IMF Increases Positive Growth Forecast for India


The International Monetary Fund (IMF) has increased its GDP growth forecast for India in FY24 by 40 basis points (bps) to 6.7% and for FY25 by 20 bps to 6.5%, as stated in its latest ‘World Economic Outlook’ report. This adjustment is 30 bps lower than the Reserve Bank of India’s estimate of 7.0% for FY24. The finance ministry acknowledged the IMF’s revised growth forecast for India in FY24 to 6.7%, up from 6.3%, attributing it to the robust Q2 GDP performance and highlighting the role of resilient domestic demand.

Even with the upward revision to 6.7%, India would retain its status as the fastest-growing major economy globally. Nevertheless, the forecast for FY24 still lags by 60 basis points compared to the National Statistical Office’s (NSO) estimate. The NSO recently projected India’s economy to grow at 7.3% in the current fiscal year, extrapolating data from the initial seven to eight months. The IMF’s estimate is also 30 basis points below the Reserve Bank of India’s (RBI) projection of 7.0% for FY24. The finance ministry noted that the IMF revised India’s FY24 growth forecast to 6.7% from 6.3%, citing the robust Q2 GDP performance, which exceeded market expectations at 7.6%.

“The IMF has increased the medium-term (potential) GDP growth to 6.5% from 6.3%, acknowledging robust public investment, favorable labor market outcomes based on the latest PLFS report, and adjustments to our model,” stated the finance ministry. However, the IMF’s projection for the upcoming fiscal year is approximately 50 basis points lower than the finance ministry’s estimate. In a report, Chief Economic Adviser V Anantha Nageswaran suggested that India’s real GDP growth is likely to be around 7% in FY25 for the fourth consecutive year.

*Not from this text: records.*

(** * BenchMyDNS: the probing and aggregation engine of [bench_my_dns.py]

    A shallow embedding of [BenchThread] (run, test_single_server),
    [SecurityThread.run] and [MainWindow.start_benchmark], and the
    properties of the engine stated over it.

    Numbers.  Python computes on binary64 floats.
    - The progress percentage [int((idx / total) * 100)] is computed from
      two small integers, so it is embedded bit for bit with Rocq's
      primitive binary64 floats ([progress_val]).
    - Latencies are arbitrary measurements.  Every finite float is a
      rational and [statistics.mean] sums exact fractions, so samples and
      the statistics derived from them are embedded as rationals ([Q]);
      the final rounding of each float operation is not represented.
    - The scale and the bars of the chart multiply and divide averages by
      constants; there the rounding of each operation is a parameter
      [fl] of the definitions ([max_val_after], [bar_width]), and the
      literal [1.2] is the float it denotes.

    Environment.  The DNS client, the clock, the random generator and the
    thread that calls [stop] are outside the engine.  They are an oracle
    [Env]; the engine itself is a state-passing program over [World]. *)

From Stdlib Require Import ZArith QArith Lia Lqa Bool List String Ascii.
From Stdlib Require Import Floats Uint63 Sorted Permutation Qround.
Import ListNotations.

Local Open Scope string_scope.
Local Open Scope list_scope.
Local Open Scope Q_scope.

(** ** Python numerics *)

Module Py.

(** [float(n)] for a non-negative machine-size integer. *)
Definition float_of_nat (n : nat) : float :=
  PrimFloat.of_uint63 (Uint63.of_Z (Z.of_nat n)).

(** [a / b] on integers: true division, [ZeroDivisionError] when
    [b = 0]. *)
Definition truediv (a b : nat) : option float :=
  match b with
  | O => None
  | S _ => Some (PrimFloat.div (float_of_nat a) (float_of_nat b))
  end.

(** [int(x)]: truncation toward zero; raises on infinities and NaN. *)
Definition int_of_float (x : float) : option Z :=
  match Prim2SF x with
  | S754_zero _ => Some 0%Z
  | S754_finite s m e =>
      let mag := if (0 <=? e)%Z
                 then Z.shiftl (Z.pos m) e
                 else Z.shiftr (Z.pos m) (- e) in
      Some (if s then (- mag)%Z else mag)
  | S754_infinity _ => None
  | S754_nan => None
  end.

(** Truth value of a number: everything but zero. *)
Definition truthy (x : Q) : bool := negb (Qeq_bool x 0).

(** [max(a, b)]: the first argument unless the second is greater. *)
Definition max2 (a b : Q) : Q := if Qlt_le_dec a b then b else a.

Definition sum (l : list Q) : Q := fold_right Qplus 0 l.

(** [statistics.mean(l)] of a non-empty list. *)
Definition mean (l : list Q) : Q := sum l / inject_Z (Z.of_nat (List.length l)).

(** [min(l)] / [max(l)] of a non-empty list [x :: l]: a left-to-right scan
    that replaces the candidate only by a strictly better element. *)
Fixpoint min_from (x : Q) (l : list Q) : Q :=
  match l with
  | [] => x
  | y :: l' => min_from (if Qlt_le_dec y x then y else x) l'
  end.

Fixpoint max_from (x : Q) (l : list Q) : Q :=
  match l with
  | [] => x
  | y :: l' => max_from (if Qlt_le_dec x y then y else x) l'
  end.

(** [len(l)] as a float operand. *)
Definition len (l : list Q) : Q := inject_Z (Z.of_nat (List.length l)).

End Py.

(** ** Data model *)

(** The [ServerResult] dataclass; every numeric field defaults to 0. *)
Record ServerResult := mkServerResult {
  name : string;
  ip : string;
  cached_avg : Q;
  uncached_avg : Q;
  overall_avg : Q;
  min_time : Q;
  max_time : Q;
  reliability : Q;
  total_queries : nat;
  successful : nat
}.

(** [ServerResult(name=name, ip=ip)]. *)
Definition default_result (name ip : string) : ServerResult :=
  mkServerResult name ip 0 0 0 0 0 0 0 0.

(** [int((idx / total) * 100)], evaluated in binary64. *)
Definition progress_val (idx total : nat) : option Z :=
  match Py.truediv idx total with
  | Some q => Py.int_of_float (PrimFloat.mul q (Py.float_of_nat 100))
  | None => None
  end.

(** [statistics.mean(times) if times else 0]. *)
Definition mean_or_zero (times : list Q) : Q :=
  match times with
  | [] => 0
  | _ :: _ => Py.mean times
  end.

(** The reduction at the end of [test_single_server] (from
    [all_times = ...] to the [return]). *)
Definition reduce (name ip : string) (query_count : nat)
    (cached_times uncached_times : list Q) : ServerResult :=
  let all_times := cached_times ++ uncached_times in
  let cached_avg := mean_or_zero cached_times in
  let uncached_avg := mean_or_zero uncached_times in
  let overall_avg :=
    if Py.truthy cached_avg && Py.truthy uncached_avg
    then (cached_avg + uncached_avg) / 2
    else Py.max2 cached_avg uncached_avg in
  {| name := name;
     ip := ip;
     cached_avg := cached_avg;
     uncached_avg := uncached_avg;
     overall_avg := overall_avg;
     min_time :=
       match all_times with [] => 0 | x :: l => Py.min_from x l end;
     max_time :=
       match all_times with [] => 0 | x :: l => Py.max_from x l end;
     reliability :=
       match query_count with
       | O => 0
       | S _ =>
           Py.len all_times / inject_Z (Z.of_nat (query_count * 2)) * 100
       end;
     total_queries := query_count * 2;
     successful := List.length all_times |}.

(** ** Environment, world and the state-passing monad *)

(** DNS record types ([dns.rdatatype]). *)
Module rdatatype.
Definition A : Z := 1%Z.
Definition RRSIG : Z := 46%Z.
Definition DNSKEY : Z := 48%Z.
End rdatatype.

(** One RRset of a response's answer section. *)
Record RRset := mkRRset {
  rr_name : string;
  rdtype : Z
}.

(** What a thread does that can be observed from outside, in order. *)
Inductive Event :=
| EvQuery (ip qname : string) (rdtype : Z) (want_dnssec : bool)
    (* dns.query.udp(query, ip, timeout=2.0) *)
| EvProgress (pct : Z) (msg : string)      (* BenchThread.progress.emit *)
| EvTested (result : ServerResult)         (* results.append(result) *)
| EvFinished (results : list ServerResult) (* BenchThread.finished_signal *)
| EvError (msg : string)                   (* BenchThread.error_signal *)
| EvSecResult (name status : string)       (* SecurityThread.result.emit *)
| EvSecProgress (pct : Z)                  (* SecurityThread.progress.emit *)
| EvSecFinished.                           (* SecurityThread.finished_signal *)

(** Everything the thread does not decide itself.
    - [cancel_at = Some k]: another thread calls [stop] after [k] reads of
      [_is_running]; the flag is never set back.  [None]: nobody calls it.
    - [udp i]: the [i]-th call of [dns.query.udp] either raises ([None]:
      timeout, transport error, malformed response) or returns a response
      with the given answer section.
    - [elapsed i]: [(time.perf_counter() - start) * 1000] around that call.
    - [choice i]: the index that the [i]-th draw of [random.choices]
      selects in its population. *)
Record Env := mkEnv {
  cancel_at : option nat;
  udp : nat -> option (list RRset);
  elapsed : nat -> Q;
  choice : nat -> nat
}.

Record World := mkWorld {
  polls : nat;         (* reads of _is_running so far *)
  queries : nat;       (* calls of dns.query.udp so far *)
  draws : nat;         (* letters drawn so far *)
  trace : list Event   (* oldest first *)
}.

Definition init_world : World := mkWorld 0 0 0 [].

Definition M (A : Type) : Type := Env -> World -> A * World.

Definition ret {A : Type} (a : A) : M A := fun _ w => (a, w).

Definition bind {A B : Type} (c : M A) (k : A -> M B) : M B :=
  fun e w => let (a, w') := c e w in k a e w'.

Notation "x <- c ;; k" := (bind c (fun x => k))
  (at level 61, c at next level, right associativity).
Notation "c ;; k" := (bind c (fun _ => k))
  (at level 61, right associativity).

(** Reading [self._is_running]. *)
Definition is_running : M bool := fun e w =>
  (match cancel_at e with
   | None => true
   | Some k => Nat.ltb (polls w) k
   end,
   mkWorld (S (polls w)) (queries w) (draws w) (trace w)).

Definition emit (ev : Event) : M unit := fun _ w =>
  (tt, mkWorld (polls w) (queries w) (draws w) (trace w ++ [ev])).

(** [dns.query.udp(make_query(qname, rdtype), ip, timeout=2.0)]. *)
Definition udp_query (ip qname : string) (rdtype : Z) (want_dnssec : bool)
    : M (option (list RRset)) := fun e w =>
  (udp e (queries w),
   mkWorld (polls w) (S (queries w)) (draws w)
           (trace w ++ [EvQuery ip qname rdtype want_dnssec])).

He anticipates India’s economy reaching the $5 trillion milestone by 2027-28, positioning it as the third-largest economy globally. The finance ministry report stated that achieving a growth rate above 7% in the coming years is highly feasible, driven by the robust financial sector and ongoing and prospective structural reforms. The only significant concern highlighted in the report is the heightened risk of geopolitical conflicts.